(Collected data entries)
=-=-=-=-=
Definition set_cursor (hash : string) (o : gmap string Observation) (c : Z) (s : Snapshot) : Snapshot :=
  {| s_version := s_version s; s_owner := s_owner s; s_policy_id := s_policy_id s;
     s_revision := s_revision s; s_event_id := s_event_id s; s_profile := s_profile s;
     observed_at := observed_at s; cursor := c; repair_cursors := repair_cursors s;
     observations := <[hash := o]> (observations s); pending := pending s |}.

(** One blob: scan, then repair, then move the cursor past it. *)
Definition one_blob (limits : Limits) (b : Blob) (index : Z) (sp : Spent) : M Spent :=
  let! (o, sources, sp) := scan b (targets (policy expected)) ∅ [] sp in
  let ps := pairs sources in
  let! s := get_snapshot in
  let start := default 0 (repair_cursors s !! blob_sha256 b) in
  let! r := repair_loop limits b ps start (seq 0 (length ps))
              {| obs := o; waiting := ∅; spent := sp |} in
  let! _ := modify (set_cursor (blob_sha256 b) (obs r)
                      ((index + 1) mod Z.of_nat (length (blobs (policy expected))))) in
  let! _ := save in
  ret (spent r).

Fixpoint blob_loop (limits : Limits) (start : Z) (offsets : list nat) (sp : Spent) : M Spent :=
  match offsets with
  | [] => ret sp
  | offset :: offsets =>
      let index := (start + Z.of_nat offset) mod Z.of_nat (length (blobs (policy expected))) in
      match blobs (policy expected) !! Z.to_nat index with
      | None => throw EInternal
      | Some b =>
          let reserve := blob_size b * (target_count expected + mirrors limits - attempts sp) in
          if verification_bytes limits <? used sp + reserve then ret sp
          else
            let! sp := one_blob limits b index sp in
            blob_loop limits start offsets sp
      end
  end.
=-=-=-=-=
» Action item
Write out exactly the final stretch of the records: the line containing "[] => ret sp" and every line after it, through the last, and nothing else.

» Your solution
  | [] => ret sp
  | offset :: offsets =>
      let index := (start + Z.of_nat offset) mod Z.of_nat (length (blobs (policy expected))) in
      match blobs (policy expected) !! Z.to_nat index with
      | None => throw EInternal
      | Some b =>
          let reserve := blob_size b * (target_count expected + mirrors limits - attempts sp) in
          if verification_bytes limits <? used sp + reserve then ret sp
          else
            let! sp := one_blob limits b index sp in
            blob_loop limits start offsets sp
      end
  end.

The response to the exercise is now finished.